Healthcare Insurance ETL & Data Visualization Project

Overview

This project is a basic analytics project whwre i performed an ETL (Extract, Transform, Load) workflow and create basic data visualizations using Python and associated libraries such as pandas for creating codes, markdown for comments and matplotlib, seaborn for basic visualisations and plotly was used to create a basic visualisation that is interactive. The dataset used is a CSV file containing healthcare insurance data.

Objectives

Extract data from a CSV file
Transform the data using cleaning and preprocessing techniques
Load the data into a pandas DataFrame for analysis
Perform exploratory data analysis (EDA)
Create visualizations using matplotlib, seaborn and plotly

Technologies Used

Python 3.12.8
pandas
matplotlib
seaborn
plotly
NumPy
Jupyter Notebook
Git & GitHub
vs code

Key Findings

Smokers are charged significantly higher
BMI and age positively correlate with increased insurance charges
Regional geographic differences are evident in pricing but not as significant as other personal features such as age, smoking habits and BMI.

Project Structure

Open Healthcare_insurance.ipynb in Jupyter Notebook in VS Code IDE.
Run the notebook cells to follow the ETL workflow and view the visualizations.

Key Steps

Extract: Load the CSV data using pandas.
Transform: Clean missing values, check data types, and preprocess as needed.
Load: Store the cleaned data in a DataFrame.
Visualize: Generate plots to explore relationships and trends in the data.

Agile Methodothology

This is a collaborative and sustainable way of managing projects by breaking the work into small, manageable tasks, delivering results step by step, and improving tasks based on regular feedbacks (Beck, K., et al.(2001).
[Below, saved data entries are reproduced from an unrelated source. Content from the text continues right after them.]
Lemma all_back_ok v : all_back v.
Proof.
  apply (val_ind' (fun v => all_back v /\ match v with VMap es => Forall (fun e => all_back e.2) es | _ => True end) (fun _ => True)); try done;
    try (by intros; split; [apply scalar_back|]).
  - intros u. destruct u; try done; (split; [by apply scalar_back|done]).
  - intros items Hall. split; [|done]. intros k m Hw Hs. destruct (isOperator k) eqn:Ho.
    + destruct (isLogic k) eqn:Hl.
      * apply logic_back; [done..| |done]. eapply Forall_impl; [exact Hall|]. by intros x [_ Hx].
      * apply operator_back; [done..|]. cbn [shaped] in Hs. by rewrite Ho, Hl in Hs.
    + cbn [shaped] in Hs. rewrite Ho in Hs. by destruct (indexes m k).
  - intros es Hall. assert (Forall (fun e => all_back e.2) es) as Hes by (eapply Forall_impl; [exact Hall|]; by intros e [He _]).
    split; [|done]. intros k m Hw Hs. destruct (isOperator k) eqn:Ho; [|by apply property_back].
    destruct (isLogic k) eqn:Hl; cbn [shaped] in Hs; rewrite Ho, Hl in Hs; [done|]. by apply operator_back.
Qed.

(** A filter on mapped names that has its list operators at the top is converted to
    indexes, and printed with the names again it is the filter that was requested. *)
Theorem filter_round_trip es m :
  all_wf m -> NoDup (fst <$> es) -> forallb (fun e => shaped e.1 e.2 m) es = true ->
  exists f, ToFilter (Some es) (Some m) = Ok (Some f) /\ f.(fl_ExternalConditions) = es /\ Filter_ToMap f m = Ok es.
Proof.
  intros Hw Hnd Hs. rewrite forallb_forall in Hs.
  destruct (rmap_there_and_back (fun e => toFilterMap e.1 e.2 (Some m)) (fun e => toMapEntry (Some m) e.1 e.2) es) as (ys & Hf & Hg).
  { apply Forall_forall. intros [k v] He%list_elem_of_In%Hs. by destruct (all_back_ok v k m Hw He) as (e & ? & ?); exists e. }
  exists (mkFilter ys es). unfold ToFilter, Filter_ToMap, filterObjectToMap. cbn [fl_Conditions]. rewrite Hf, Hg. cbn [rbind]. by rewrite collect_nodup.
Qed.

(** ** The descriptions that the mapper reads *)

Section Descriptions.
Context {S : Type} `{LawfulMultiStore S} `{DsKey} `{DescCodec}.

Definition getCollectionDesc (name : string) : M S CollectionDescription :=
  let* schemaVersionId := wrap_err "failed to get collection description" (sys_Get (ToDS (NewCollectionKey name))) in
  let* buf := sys_Get (ToDS (NewCollectionSchemaVersionKey schemaVersionId)) in
  mlift (json_Unmarshal_desc buf).

Lemma fields_wf_desc_ok d : fields_wf d.(cd_Schema).(sd_Fields) -> desc_ok d.
Proof.
  intros [Hk Hi Hn]. assert (forall f, f ∈ sd_Fields (cd_Schema d) -> exists i, sd_Fields (cd_Schema d) !! i = Some f /\ fd_ID f = Z.of_nat i) as Hf.
  { intros f [i Hl]%list_elem_of_lookup_1. exists i. split; [done|]. by apply Hi. }
  split.
  - intros f (i & _ & ->)%Hf. lia.
  - intros f (i & Hl & Hid)%Hf _ E. destruct Hk as (f0 & fs & Hfs & Hname & _). assert (i = 0%nat) as -> by lia. rewrite Hfs in Hl. by injection Hl as <-.
  - intros f f' (i & Hl & ->)%Hf (j & Hl' & ->)%Hf _ _ E. assert (i = j) as -> by lia. congruence.
Qed.

#[local] Instance systemStore : Datastore S := store_of NSystem.
#[local] Instance systemLawful : LawfulDatastore S := lawful_of NSystem.

(** Over a store that holds a catalog the mapper gets its descriptions, which are numbered as the
    theorems on the mapper assume. *)
Lemma getCollectionDesc_catalog s c n name :
  Schema.holds (view s) c -> catalog_wf c n -> elem_ok name = true ->
  steps (getCollectionDesc name) s (view s)
    (match c !! name with Some d => Ok d | None => Err (ErrWrap "failed to get collection description" ErrNotFound) end) /\
  forall d, c !! name = Some d -> desc_ok d.
Proof.
  intros Hm Hc Hn. split; [|intros d Hd; by apply fields_wf_desc_ok, (dw_fields n name d (cw_desc c n Hc name d Hd))].
  pose proof (holds_lookup _ _ _ _ Hm Hc Hn) as Hl. unfold getCollectionDesc, wrap_err. rewrite ToDS_name by done.
  destruct (c !! name) as [d|] eqn:E; cbn in Hl.
  - destruct (h_entry _ _ Hm _ _ E) as (_ & _ & b & Hb & Hj). pose proof (dw_version _ _ _ (cw_desc _ _ Hc _ _ E)) as Hv.
    eapply steps_bind.
    { eapply steps_bind; [apply steps_try_ok, steps_Get_Some; [by apply clean_catalog_key|exact Hl]|]. intros s1 E1. by apply steps_ret_eq. }
    intros s1 E1. rewrite ToDS_version by done. eapply steps_bind; [apply steps_Get_Some; [by apply clean_catalog_key|by rewrite E1]|].
    intros s2 E2. rewrite Hj. replace (view s) with (view s2) by congruence. apply steps_lift.
  - eapply steps_bind_err. eapply steps_bind; [apply steps_try_err, steps_Get_None; [by apply clean_catalog_key|done]|].
    intros s1 E1. rewrite <- E1. apply (steps_lift (Err _)).
Qed.
End Descriptions.
Lemma query_yields f t : ft_inv f -> plan_inv t -> conf t = c0 ->
  exists p, @pn_Init _ (@sp_node _ query_plan) (query_state f t) = (p, Ok tt) /\ @yields _ (@sp_node _ query_plan) p query_docs (Ok false).
Proof.
  intros Hf Ht Hc. rewrite <- query_content.
  refine (@plan_yields _ query_plan (select_lawful query_filters.2 keys fuel) (query_state f t) _ _).
  - split; [done|]. split; [done|]. left. exact Hc.
  - exact (conj query_conf_ok query_joined).
Qed.
End Query.

(** C23: A select over a join over the scan of a collection, with the conditions on the related
    documents moved from the scan to the select, delivers exactly what filtering the joined
    documents of the collection by the whole filter gives, for each kind of relation, and ends. *)
Theorem select_join_scan {F : Type} `{LawfulFetcher F} {T : Type} `{LawfulPlan T} desc mapping ji fuel c0 fk key_ok filter keys (f : F) (t : T) :
  query_ok (F:=F) (T:=T) desc mapping ji fuel c0 fk key_ok filter keys -> ft_inv f -> plan_inv t -> conf t = c0 ->
  exists p, @pn_Init _ (@sp_node _ (query_plan desc mapping ji fuel filter keys)) (query_state ji filter f t) = (p, Ok tt) /\
    @yields _ (@sp_node _ (query_plan desc mapping ji fuel filter keys)) p
      (List.filter (sel_passes filter keys) (join_doc (T:=T) ji c0 fk <$> (marked mapping <$> ft_docs (F:=F) (collectionSpans desc)))) (Ok false).
Proof. intros Hok. by apply (query_yields _ _ _ _ _ _ key_ok). Qed.
(** A token transfer instruction of 500000 units (LE bytes 20 A1 07 00 ...). *)
Definition ix500k : TransactionInstruction :=
  mkInstruction TOKEN_PROGRAM_ID ["source"; "destination"; "A"] [3; 32; 161; 7; 0; 0; 0; 0; 0].
Definition tx500k : Transaction := mkTransaction [ix500k] true.
Definition pay_tx (vb : Z) : PaymentPayload := with_signedTransaction (pay0 vb) (Some "AQAB").

(** [verify]'s answer for a validation outcome. *)
Definition verification_of (v : Validation) : VerificationResult :=
  match v with
  | Valid => mkVerificationResult true None
  | Invalid r => mkVerificationResult false (Some (reason_or_default r))
  end.

(** The requirements with [network] replaced. *)
Definition with_req_network (r : PaymentRequirements) (net : jsval) : PaymentRequirements :=
  mkPaymentRequirements (req_scheme r) net (maxAmountRequired r) (payTo r) (req_asset r)
                        (maxTimeoutSeconds r).

(** *** Unfolding lemmas *)

Create HintDb facilitator.

Ltac unfold_monad :=
  unfold bind, ret, throw, try_catch, ask, get_fac, put_nonces, sleep, call in *.

Lemma put_nonces_run (m : gmap string Z) (e : Env) (s : St) :
  put_nonces m e s = (inr tt, set_nonces s m).
Proof. reflexivity. Qed.

Lemma registerNonce_run (n : string) (expiry : Z) (e : Env) (s : St) :
  registerNonce n expiry e s =
  let m := filter (fun kv : string * Z => now e < kv.2) (seenNonces (fac s)) in
  match m !! n with
  | Some _ => (inr false, set_nonces s m)
  | None => (inr true, set_nonces s (<[n := expiry]> m))
  end.
Proof.
  unfold registerNonce, cleanupNonces. unfold_monad. simpl.
  destruct (filter _ _ !! n); reflexivity.
Qed.
(** C4, amended.  The confluence score is the sum of: +2/-2 for a
    bull/bear 15m ma_stack; +1 for a positive 15m MACD histogram (a
    negative histogram contributes nothing); +1 if 15m RSI > 55 and -1
    if < 45; +1 if 5m price_z20 > 1.2 and -1 if < -1.2; +1 if 5m
    volume_z > 1.5; +1/-1 for a bull/bear 1h ma_stack.  The components
    list holds exactly one tag per contributing term, in that order. *)
Theorem confluence_score_is_sum_of_terms (tfs : timeframes) :
  fst (computeConfluence tfs) = sumZ (map weight (terms tfs)) /\
  snd (computeConfluence tfs) = concat (map tags (terms tfs)) /\
  length (snd (computeConfluence tfs)) =
  length (List.filter (fun t : term => match t with Some _ => true | None => false end)
            (terms tfs)).
Proof.
  assert (H : computeConfluence tfs =
              (sumZ (map weight (terms tfs)), concat (map tags (terms tfs)))).
  { unfold computeConfluence, terms, maTerm, macdTerm, rsiTerm, priceZTerm,
      volumeTerm, onTf.
    destruct (tf15m tfs) as [tf15|], (tf5m tfs) as [tf5|], (tf1h tfs) as [tf1|].
    all: repeat match goal with
           | |- context [String.eqb ?a ?b] => destruct (String.eqb a b)
           | |- context [Js.finite_gt ?a ?b] => destruct (Js.finite_gt a b)
           | |- context [Js.finite_lt ?a ?b] => destruct (Js.finite_lt a b)
           end; reflexivity. }
  rewrite H. cbn [fst snd]. split; [reflexivity|]. split; [reflexivity|].
  unfold terms.
  generalize (onTf (tf15m tfs) (maTerm 2 "TrendBull(15m)" "TrendBear(15m)")),
    (onTf (tf15m tfs) macdTerm), (onTf (tf15m tfs) rsiTerm),
    (onTf (tf5m tfs) priceZTerm), (onTf (tf5m tfs) volumeTerm),
    (onTf (tf1h tfs) (maTerm 1 "TrendBull(1h)" "TrendBear(1h)")).
  intros [[? ?]|] [[? ?]|] [[? ?]|] [[? ?]|] [[? ?]|] [[? ?]|]; reflexivity.
Qed.

End Confluence.

(* ---------------------------------------------------------------------- *)
(** ** The decision adapter (LLMDecider.js) *)
(* ---------------------------------------------------------------------- *)

Section Decisions.
Import LLMDecider.

Variable numberToString : Js.num -> string.
Variable stringToNumber : string -> Js.num.



End Decisions.


Example stop_entry_normalised :
  forall (numberToString : Js.num -> string)
         (stringToNumber : string -> Js.num),
  exists d,
    LLMDecider.normaliseDecision numberToString stringToNumber
      LLMDecider.stopEntryDecision "LLM decision" = LLMDecider.Full d /\
    LLMDecider.action d = "OPEN_LONG"%string /\
    LLMDecider.get (LLMDecider.entry d) "type" = LLMDecider.VStr "stop" /\
    LLMDecider.followups d = LLMDecider.VArr [LLMDecider.VNum (Js.Fin 1)].
Proof. intros. eexists. split; [reflexivity|]. repeat split. Qed.

(* ---------------------------------------------------------------------- *)
(** ** The REST client's retry policy (Data.js) *)
(* ---------------------------------------------------------------------- *)

Section Retry.
Import Data.

Variable R : Type.
Variable undefined : R.
Variable net : nat -> outcome R.
(** * Street Hunt API (index.js): the game-state engine and its inputs

    A shallow embedding of [src/index.js]: the numeric helpers ([clamp],
    [parseInt], [distMeters]), room creation, the location upsert, and the
    state request (zone radius, catch detection, visibility projection).

    Conventions of the embedding.
    - A JavaScript number is a [num]: [NaN], the two infinities, or a finite
      value carried as a rational.  Integer quantities that the code only
      adds, multiplies and floor-divides (radii, step counts, millisecond
      timestamps) are carried as [Z]; binary64 arithmetic on them is exact
      below 2^53, which is the range the model speaks about.  Where a
      number comes from a numeral of any length ([parseInt], a JSON
      number), the integer is rounded to its binary64 value
      ([to_binary64]).
    - Strings are ASCII strings; [toUpperCase] and the white space skipped
      by [parseInt] are the ASCII ones.
    - The trigonometric tail of [distMeters] (lines 63-73, built from
      [Math.sin], [Math.cos], [Math.atan2], [Math.sqrt]) is a parameter
      [haversine] of the engine section; the null guard in front of it is
      modelled as written.
    - The SQLite tables are lists of rows in row order; a JS object used as
      a map keyed by player id is an association list in insertion order
      (ids are UUID strings, so [for ... in] enumerates insertion order). *)

From Stdlib Require Import ZArith QArith Qround Qabs Bool List String Ascii Lia.
From Stdlib Require Import Decimal DecimalString DecimalN.
Import ListNotations.
Local Open Scope string_scope.
Local Open Scope Z_scope.

(** ** JavaScript numbers *)

Inductive num : Type :=
| NaN
| PInf
| NInf
| Fin (q : Q).

Definition num_of_Z (z : Z) : num := Fin (inject_Z z).

(** [a <= b] on numbers: false as soon as one side is [NaN]. *)
Definition num_le (a b : num) : bool :=
  match a, b with
  | NaN, _ | _, NaN => false
  | NInf, _ => true
  | _, PInf => true
  | PInf, _ => false
  | _, NInf => false
  | Fin x, Fin y => Qle_bool x y
  end.

(** [a < b] on numbers. *)
Definition num_lt (a b : num) : bool :=
  match a, b with
  | NaN, _ | _, NaN => false
  | PInf, _ => false
  | _, NInf => false
  | NInf, _ => true
  | _, PInf => true
  | Fin x, Fin y => negb (Qle_bool y x)
  end.

Definition num_finite (a : num) : bool :=
  match a with Fin _ => true | _ => false end.

(** [Math.max] and [Math.min] of two numbers: [NaN] is contagious. *)
Definition Math_max (a b : num) : num :=
  match a, b with
  | NaN, _ | _, NaN => NaN
  | _, _ => if num_le a b then b else a
  end.

Definition Math_min (a b : num) : num :=
  match a, b with
  | NaN, _ | _, NaN => NaN
  | _, _ => if num_le a b then a else b
  end.

(** [Math.round]: the nearest integer, ties towards +infinity. *)
Definition Math_round (a : num) : num :=
  match a with
  | Fin q => Fin (inject_Z (Qfloor (q + (1 # 2))))
  | _ => a
  end.

(** [const clamp = (v,min,max) => Math.max(min, Math.min(max, v))] *)
Definition clamp (v lo hi : num) : num := Math_max lo (Math_min hi v).

(** Membership of a number in a closed integer interval. *)
Definition in_range (lo hi : Z) (v : num) : Prop :=
  exists q, v = Fin q /\ (inject_Z lo <= q)%Q /\ (q <= inject_Z hi)%Q.
(** One [useFrame] callback of this scene. *)
Definition useFrame (handData : HandData) (baseColor : ParticleScene.Color)
    (target : option Float32Array) (time : R) (s : Refs) : M Refs :=
  match pointsRef s with
  | None => ret s
  | Some (_, positions, colors) =>
      let expansionFactor := 1 +! (Math_powr (gestureValue handData) 1.5 *! 3.5) in
      let noiseAmount := Fin (gestureValue handData) *! 0.8 in
      let lerpSpeed : num := 0.12 in
      let lerpSpeed := if Fin (gestureValue handData) >! 0.1 then Fin 0.2 else lerpSpeed in
      let lerpSpeed := if transitionRef s >! 0.1 then Fin 0.15 else lerpSpeed in
      let transition := decay (transitionRef s) in
      bufs <- match target with
              | Some targetPositions =>
                  particle_loop time baseColor targetPositions
                    expansionFactor noiseAmount lerpSpeed transition
                    count 0 (positions, colors)
              | None => ret (positions, colors)
              end ;;
      ret (mkRefs (Some (Fin time *! 0.05, fst bufs, snd bufs)) transition)
  end.

End LegacyScene.

(* ================================================================== *)
(** ** Vocabulary of the statements *)
(* ================================================================== *)

Module SamplerSpec.

(** From position [k] of the oracle [rnd], the sampler returns a value
    satisfying [Q], the same one for every large enough loop budget. *)
Definition runs {A} (rnd : nat -> R) (c : M A) (k : nat) (Q : A -> Prop) : Prop :=
  exists F a k', Q a /\ forall fuel, (F <= fuel)%nat -> c fuel rnd k = Ok a k'.

Definition ensures {A} (rnd : nat -> R) (c : M A) (Q : A -> Prop) : Prop :=
  forall k, runs rnd c k Q.

(** The points [0 .. n-1] of a cloud all satisfy [Q]. *)
Definition triples (Q : num * num * num -> Prop) (n : nat) (buf : Float32Array) : Prop :=
  forall j, (j < n)%nat -> Q (get buf (j * 3), get buf (j * 3 + 1), get buf (j * 3 + 2)).

(** A finite number of magnitude at most [B]. *)
Definition bounded (B : R) (a : num) : Prop :=
  exists v, a = Fin v /\ Rabs v <= B.

End SamplerSpec.

Module HeartSpec.

(** The implicit heart polynomial on reals. *)
Definition heart_poly (x y z : R) : R :=
  (x * x + 9 / 4 * y * y + z * z - 1) ^ 3 - x * x * z ^ 3 - 9 / 80 * y * y * z ^ 3.

(** The candidate read at position [k] of the oracle. *)
Definition candidate (rnd : nat -> R) (k : nat) : R * R * R :=
  (rnd k * 3 - 1.5, rnd (S k) * 3 - 1.5, rnd (S (S k)) * 3 - 1.5).

Definition accepted (rnd : nat -> R) (k : nat) : Prop :=
  let '(x, y, z) := candidate rnd k in heart_poly x y z < 0.

(** The oracle never rejects for ever: from every position, some later
    candidate is accepted. *)
Definition heart_fair (rnd : nat -> R) : Prop :=
  forall k, exists n, accepted rnd (k + 3 * n).

(** What the rejection loop hands back: a point [(x, y, z)] of the cube
    that satisfies the heart inequality, stored with [y] and [z] swapped. *)
Definition heart_point (p : Vector3) : Prop :=
  exists x y z,
    -1.5 <= x <= 1.5 /\ -1.5 <= y <= 1.5 /\ -1.5 <= z <= 1.5 /\
    heart_poly x y z < 0 /\ p = mkVector3 (Fin x) (Fin z) (Fin y).

(** A stored point that is the image, under the axis swap and the scaling
    by [s], of a point satisfying the heart inequality, and that lies
    within distance [s * 1.8] of the origin. *)
Definition scaled_heart_point (s : R) (pt : num * num * num) : Prop :=
  exists x y z,
    heart_poly x y z < 0 /\
    pt = (Fin (x * s), Fin (z * s), Fin (y * s)) /\
    sqrt ((x * s) * (x * s) + (z * s) * (z * s) + (y * s) * (y * s)) <= s * 1.8.

End HeartSpec.

Module CloudSpec.
Import SamplerSpec.

(** The magnitude no coordinate of a generated cloud exceeds. *)
Definition COORD_BOUND : R := 14.

(** A generated point: three finite coordinates within the bound. *)
Definition point_ok (pt : num * num * num) : Prop :=
  let '(x, y, z) := pt in
  bounded COORD_BOUND x /\ bounded COORD_BOUND y /\ bounded COORD_BOUND z.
Manifesto for Agile Software Development. [https://agilemanifesto.org]

User Story

As a student Data Analyst, I want to build an ETL pipeline to extract, clean, transform, and load healthcare insurance cost data (including personal features such as age, gender, BMI, family size, smoking habits, and geographic region) from Kaggle, so that I can perform analysis, create and generate reports on how personal and geographic factors influence insurance costs.

Tasks

Extract Data
- Download and extract healthcare insurance data from Kaggle (CSV format) [https://www.kaggle.com/datasets/willianoliveiragibin/healthcare-insurance]
Clean Data
- Handle missing values (impute or drop as appropriate).
- Normalize data types and ensure correct formatting of all fields.
Transform Data
- Apply business logic to create derived columns (e.g., BMI category).
- Encode categorical variables for analytics.
Load Data
- Load the cleaned and transformed data into a Pandas DataFrame.
Validate & Visualize Data
- Check data quality and consistency (duplicates, nulls, ranges).
- Perform descriptive statistics and correlation analysis.
- Visualize insights, predictive models, and the impact of geographic regions.

Acceptance Criteria

1. Data Extraction

1 The pipeline shall extract raw data from Kaggle in CSV format, including fields: age, gender, BMI, smoking status, family size, region, and insurance cost.
2 The extraction process must log missing or duplicate records and report extraction success/failure.

2. Data Transformation

1 The pipeline shall clean data by removing duplicates, handling missing values, and standardizing field formats (e.g., gender as ‘Male’/‘Female’).
2 All numerical fields (age, BMI, family size, insurance cost) must be validated to fall within realistic, pre-defined ranges.
3 Categorical variables (gender, smoking status, region) must be encoded for downstream analytics.
4 The pipeline shall create derived features, such as BMI category and age group.

3. Data Loading

1 The cleaned and transformed data shall be loaded into a Pandas DataFrame following a pre-defined schema.
2 The loading process must be IDE potent, preventing duplicate entries.
3 The pipeline must validate and log each load, including row counts and data checksums.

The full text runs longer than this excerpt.